MD: Phil's covered this already and at length, but I'll lead with this: with Punk and MJF, I saw the strings. I appreciated the work and effort put into them. I liked most (but not all of them), but there was never a moment in the match that they weren't clear for everyone to see. It's 2022. That's ok. But.

There were definitely strings in Mox vs Danielson. There were parallels. Mox went for the big clothesline twice before hitting it. Danielson focused on the ribs for a time. They had parallels towards the end with the submissions and the specific flip over counters. They had Danielson and Moxley both use the hammer and anvil elbows and the repeated kicks to the face. There was thought put into this, but there were also absolutely zero gaps to be found.

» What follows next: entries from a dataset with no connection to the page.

(* ===== verification/RunApprovalFacts.v ===== *)
(** What the controlled-local run approvals guarantee: stored requests are
    valid, a decision is final, an authorization is used for one attempt, and
    a workflow instance has one open request at a time. The theorems on the
    service hold for every repository with the laws below; the in-memory
    adapter has them. *)
From S2P Require Import Prelude Errors Text Float Value Sha256 Lifecycle Lexical Calendar Regex Canonical Dict Tables TableFacts Repositories RepositoryFacts RunApproval.
From Stdlib Require Import Ascii String NArith.
Local Open Scope string_scope.
Local Open Scope list_scope.
Local Open Scope Z_scope.

(** ** Requests *)

Definition valid (r : Approval.t) : Prop := Approval.post_init r = Ok r.

Lemma post_init_same r r' : Approval.post_init r = Ok r' -> r' = r /\ valid r.
Proof.
  intros H. unfold Approval.post_init in H. pose proof H as H0.
  do 4 (rewrite then_Ok in H0; destruct H0 as [_ H0]). rewrite bind_Ok in H0. destruct H0 as (expected & _ & H0).
  do 2 (rewrite then_Ok in H0; destruct H0 as [_ H0]). injection H0 as <-. by split.
Qed.

(** The moves of a request: a decision of the Owner, the use by one attempt, or
    a newer request. *)
Inductive moves (r : Approval.t) : Approval.t -> Prop :=
  | moves_approved owner reason key now checksum : Approval.status r = REQUESTED ->
      moves r (Approval.with_state r APPROVED (Some owner) reason (Some key) (Some now) (Some checksum)
        (Approval.consumed_attempt_id r) (Approval.consumed_at r) (Approval.consumption_checksum r))
  | moves_rejected owner reason key now checksum : Approval.status r = REQUESTED ->
      moves r (Approval.with_state r REJECTED (Some owner) reason (Some key) (Some now) (Some checksum)
        (Approval.consumed_attempt_id r) (Approval.consumed_at r) (Approval.consumption_checksum r))
  | moves_consumed attempt now checksum : Approval.status r = APPROVED ->
      moves r (Approval.with_state r CONSUMED (Approval.owner_actor r) (Approval.decision_reason r)
        (Approval.decision_idempotency_key r) (Approval.decided_at r) (Approval.approval_checksum r)
        (Some attempt) (Some now) (Some checksum))
  | moves_superseded : is_open (Approval.status r) = true ->
      moves r (Approval.with_state r SUPERSEDED (Approval.owner_actor r) (Approval.decision_reason r)
        (Approval.decision_idempotency_key r) (Approval.decided_at r) (Approval.approval_checksum r)
        (Approval.consumed_attempt_id r) (Approval.consumed_at r) (Approval.consumption_checksum r)).

Lemma moves_open r r' : moves r r' -> is_open (Approval.status r) = true.
Proof. by destruct 1 as [? ? ? ? ? ->|? ? ? ? ? ->|? ? ? ->|]. Qed.

Lemma moves_id r r' : moves r r' -> Approval.request_id r' = Approval.request_id r.
Proof. by destruct 1. Qed.

Lemma moves_scope r r' project instance : moves r r' -> in_scope project instance r' = in_scope project instance r.
Proof. by destruct 1. Qed.

(** What a store may have under a key before and after. *)
Inductive progress : option Approval.t -> option Approval.t -> Prop :=
  | progress_same o : progress o o
  | progress_new r : valid r -> Approval.status r = REQUESTED -> progress None (Some r)
  | progress_moves r r' : valid r' -> moves r r' -> progress (Some r) (Some r').

Lemma progress_final r o : rtc progress (Some r) o -> is_open (Approval.status r) = false -> o = Some r.
Proof.
  intros H Hf. remember (Some r) as o0 eqn:Ho. induction H as [|o0 o1 o2 Hp _ IH]; [done|]. subst o0.
  inversion Hp as [| |? r' _ Hm]; subst; [by apply IH|].
  apply moves_open in Hm. congruence.
Qed.

Lemma progress_valid o o' : progress o o' -> (forall r, o = Some r -> valid r) -> forall r, o' = Some r -> valid r.
Proof. destruct 1; naive_solver. Qed.

(** ** What a repository must do *)

Class ApprovalStoreLaws (S : Type) `{ApprovalStore S} := {
  store_ok : S -> Prop;
  request_law s i r : store_ok s -> get_request i s = Some r -> Approval.request_id r = i;
  (** The current request of an instance is of that instance; it is open
      whenever one of them is. *)
  current_law s project instance : store_ok s ->
    match get_current project instance s with
    | Some r => get_request (Approval.request_id r) s = Some r /\ in_scope project instance r = true /\
        (forall i r', get_request i s = Some r' -> in_scope project instance r' = true ->
           is_open (Approval.status r') = true -> is_open (Approval.status r) = true)
    | None => forall i r', get_request i s = Some r' -> in_scope project instance r' = false
    end;
  add_law r s : store_ok s -> get_request (Approval.request_id r) s = None ->
    exists s', add_request r s = (Ok tt, s') /\ store_ok s' /\
      forall i, get_request i s' = if decide (Approval.request_id r = i) then Some r else get_request i s;
  save_law r s : store_ok s -> get_request (Approval.request_id r) s <> None ->
    exists s', save_request r s = (Ok tt, s') /\ store_ok s' /\
      forall i, get_request i s' = if decide (Approval.request_id r = i) then Some r else get_request i s;
  (** A commit keeps what is seen; one that is refused changes nothing. *)
  commit_law s e s' : store_ok s -> commit_requests s = (e, s') ->
    store_ok s' /\ forall i, get_request i s' = get_request i s
}.

(** *** The in-memory adapter *)

Record memory_ok (s : memory_store) : Prop := {
  mo_unique : NoDup (Dict.keys (Plain.records (staged_requests s)));
  mo_ids : forall i r, staged_request i s = Some r -> Approval.request_id r = i;
  mo_dirty : forall i, i ∈ Plain.dirty (staged_requests s) -> staged_request i s <> None;
  mo_base_unique : NoDup (Dict.keys (committed_requests s));
  mo_clean : forall i, i ∉ Plain.dirty (staged_requests s) -> staged_request i s = Dict.get i (committed_requests s)
}.

Lemma opened_memory_ok db : NoDup (Dict.keys db) ->
  (forall i r, Dict.get i db = Some r -> Approval.request_id r = i) -> memory_ok (open_store db).
Proof. intros Hn Hi. split; try done. by intros i ?%elem_of_nil. Qed.

Lemma staged_put r s i :
  staged_request i (put_request r s).2 = if decide (Approval.request_id r = i) then Some r else staged_request i s.
Proof. unfold staged_request. cbn. apply get_set. Qed.

Lemma put_memory r s : memory_ok s -> memory_ok (put_request r s).2.
Proof.
  intros [Hu Hi Hd Hbu Hc]. split.
  - cbn. by apply keys_set_NoDup.
  - intros i r0. rewrite staged_put. case_decide as Hr; [by intros [= <-]|apply Hi].
  - intros i Hin. change (i ∈ set_add (Approval.request_id r) (Plain.dirty (staged_requests s))) in Hin.
    apply elem_set_add in Hin. rewrite staged_put. case_decide; [done|]. apply Hd. naive_solver.
  - exact Hbu.
  - intros i Hn. change (i ∉ set_add (Approval.request_id r) (Plain.dirty (staged_requests s))) in Hn.
    rewrite elem_set_add in Hn. rewrite staged_put, decide_False by naive_solver. apply Hc. naive_solver.
Qed.

Lemma committed_memory s : memory_ok s ->
  exists s', commit_requests s = (Ok tt, s') /\ memory_ok s' /\
    forall i, staged_request i s' = staged_request i s.
Proof.
  intros [Hu Hi Hd Hbu Hc]. set (db := published (Plain.records (staged_requests s))
    (Plain.dirty (staged_requests s)) (committed_requests s)).
  assert (Hg : forall i, Dict.get i db = staged_request i s).
  { intros i. unfold db. rewrite get_published by exact Hd. case_decide as Hin; [done|]. symmetry. by apply Hc. }
  exists (open_store db). split; [|split].
  - cbn [commit_requests in_memory_approvals]. unfold mbind at 1, M_bind at 1. cbn [get_state].
    unfold mbind at 1, M_bind at 1, zoom.
    rewrite (publish_to_Ok id (fun x _ => x)); [done|done|done|done|exact Hd].
  - apply opened_memory_ok; [by apply published_keys|]. intros i r. rewrite Hg. apply Hi.
  - intros i. unfold staged_request. cbn. apply Hg.
Qed.

Lemma last_greatest {A} (le : A -> A -> bool) (f : A -> Z) l m :
  (forall x y, le x y = true -> f x <= f y) -> Sorted le l -> last l = Some m -> forall y, y ∈ l -> f y <= f m.
Proof.
  intros Hf. revert m. induction l as [|x l IH]; intros m Hs Hl y Hy; [by apply elem_of_nil in Hy|].
  apply Sorted_inv in Hs as [Hs Hhd]. destruct l as [|z l].
  - injection Hl as ->. by apply list_elem_of_singleton in Hy as ->.
  - change (last (z :: l) = Some m) in Hl. apply elem_of_cons in Hy as [->|Hy]; [|by apply IH].
    apply HdRel_inv in Hhd. transitivity (f z); [apply Hf; by apply Is_true_eq_true|]. apply IH; [done..|by left].
Qed.

Lemma head_rev {A} (l : list A) : head (rev l) = last l.
Proof. induction l as [|x l IH] using rev_ind; [done|]. by rewrite rev_app_distr, last_snoc. Qed.

Lemma max_by_greatest {A B} (le : B -> B -> bool) (key : A -> B) (f : A -> Z) l m :
  (forall x y, le x y = true \/ le y x = true) -> (forall x y, le (key x) (key y) = true -> f x <= f y) ->
  max_by le key l = Some m -> m ∈ l /\ forall y, y ∈ l -> f y <= f m.
Proof.
  intros Ht Hf H. unfold max_by, sort_desc in H. rewrite head_rev in H. unfold sort_by in H.
  set (le' := fun x y => le (key x) (key y)) in H.
  assert (Hin : forall y, y ∈ isort le' (rev l) <-> y ∈ l).
  { intros y. rewrite (isort_perm le' (rev l)). rewrite <- Permutation_rev. done. }
  split; [apply Hin; by apply last_Some_elem_of|].
  intros y Hy. apply (last_greatest le' f (isort le' (rev l))); [done| |done|by apply Hin].
  apply isort_Sorted. intros a b. apply Ht.
Qed.

Lemma rank_leb_total x y : rank_leb x y = true \/ rank_leb y x = true.
Proof.
  destruct x as [[p t] i], y as [[p' t'] i']. unfold rank_leb, stamp_leb. cbn.
  destruct (String.leb_total i i') as [Hs|Hs]; rewrite Hs; lia.
Qed.

Lemma rank_leb_priority x y : rank_leb (rank x) (rank y) = true ->
  priority (Approval.status x) <= priority (Approval.status y).
Proof. unfold rank_leb, rank. cbn. lia. Qed.

Lemma priority_open r r' : is_open (Approval.status r') = true ->
  priority (Approval.status r') <= priority (Approval.status r) -> is_open (Approval.status r) = true.
Proof. by destruct (Approval.status r), (Approval.status r'). Qed.

Lemma staged_values s r : memory_ok s ->
  r ∈ Dict.values (Plain.records (staged_requests s)) <-> staged_request (Approval.request_id r) s = Some r.
Proof.
  intros [Hu Hi _ _ _]. unfold staged_request. split; [|apply elem_values].
  intros (k & Hk)%values_elem; [|done]. by rewrite (Hi k r Hk).
Qed.

Lemma memory_current s project instance : memory_ok s ->
  match get_current project instance s with
  | Some r => get_request (Approval.request_id r) s = Some r /\ in_scope project instance r = true /\
      (forall i r', get_request i s = Some r' -> in_scope project instance r' = true ->
         is_open (Approval.status r') = true -> is_open (Approval.status r) = true)
  | None => forall i r', get_request i s = Some r' -> in_scope project instance r' = false
  end.
Proof.
  intros Hok. cbn [get_current get_request in_memory_approvals]. set (l := List.filter _ _).
  assert (Hl : forall r, r ∈ l <-> staged_request (Approval.request_id r) s = Some r /\ in_scope project instance r = true).
  { intros r. unfold l. rewrite list_elem_of_In, List.filter_In, <- list_elem_of_In. by rewrite staged_values. }
  assert (Hin : forall i r, staged_request i s = Some r -> staged_request (Approval.request_id r) s = Some r).
  { intros i r Hr. by rewrite (mo_ids s Hok i r Hr). }
  destruct (max_by rank_leb rank l) as [m|] eqn:Hm.
  - apply (max_by_greatest rank_leb rank (fun r => priority (Approval.status r))) in Hm as [Hml Hge];
      [|intros; apply rank_leb_total|apply rank_leb_priority].
    apply Hl in Hml as [Hm Hs]. split_and!; [done|done|]. intros i r Hr Hsc Ho.
    apply (priority_open m r); [done|]. apply Hge, Hl. split; [by apply (Hin i)|done].
  - apply max_by_None in Hm. intros i r Hr. apply not_true_is_false. intros Hs.
    assert (r ∈ l) as Hrl by (apply Hl; split; [by apply (Hin i)|done]). rewrite Hm in Hrl. by apply elem_of_nil in Hrl.
Qed.

#[export] Instance in_memory_laws : ApprovalStoreLaws memory_store.
Proof.
  refine {| store_ok := memory_ok |}.
  - intros s i r Hok. apply (mo_ids s Hok).
  - intros. by apply memory_current.
  - intros r s Hok Hn. exists (put_request r s).2. split_and!; [|by apply put_memory|intros i; apply staged_put].
    cbn in Hn. cbn [add_request in_memory_approvals]. unfold mbind at 1, M_bind at 1. cbn [get_state]. by rewrite Hn.
  - intros r s Hok Hn. exists (put_request r s).2. split_and!; [|by apply put_memory|intros i; apply staged_put].
    cbn in Hn. cbn [save_request in_memory_approvals]. unfold mbind at 1, M_bind at 1. cbn [get_state].
    by destruct (staged_request _ s).
  - intros s e s' Hok Hc. destruct (committed_memory s Hok) as (s1 & H1 & Hok1 & Hg).
    rewrite H1 in Hc. injection Hc as <- <-. by split.
Defined.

There were strings because there had to be strings because not all of it could have just been intuitive, but you have to exhume them after the fact, a dry listed out post-mortem at the brains behind the heart. Because this match was all heart and all emotion and all intensity. Every second of it had both guys completely on, completely in the moment, driving forward. If Kingston vs Jericho were a series of moves and moments that all fit the character and all made sense and all hit hard, this was a twenty minute primal scream, airtight blood, and violence, and technique. Danielson, over the last few weeks in interviews, likened this level of intensity to being as close to god as he could possibly be.

Mox wrote an entire book that espouses his philosophy on wrestling and life and you can watch it play out on screen in his matches. With Mox, it was the early egging on, hands behind his back, the headbutts, the burst of energy when he finally hit the clothesline. With Danielson, it was that moment after Mox kicked out of the flying knee, when he just shook his head again and again and again, horrified that he didn't win but elated that there was more to come. Horror and elation sums this one up pretty well as a viewer too.


Darby Allin/Sammy Guevara/Sting vs. Andrade/Isiah Kassidy/Matt Hardy

PAS: Perfect palate cleansing match in between the Moxley vs. Danielson and title match. Just 13 minutes of car crash spots, including two of the crazier garbage spots I can remember (and shockingly neither included Darby, the rare match where he is out nutsed). The stage dive Spanish fly through two tables was so psycho that it really should have been saved for a different match where it could stand out, the level of difficulty on that spot was wild, one one wrong inch could have gone very wrong. Of course Sting diving off of a balcony through two tables was totally wild, the stacked tables meant he didn't have to fall as a far, but that is an insane thing for a 60 year old guy to do, what a treat this Sting run has been, he has just been perfect.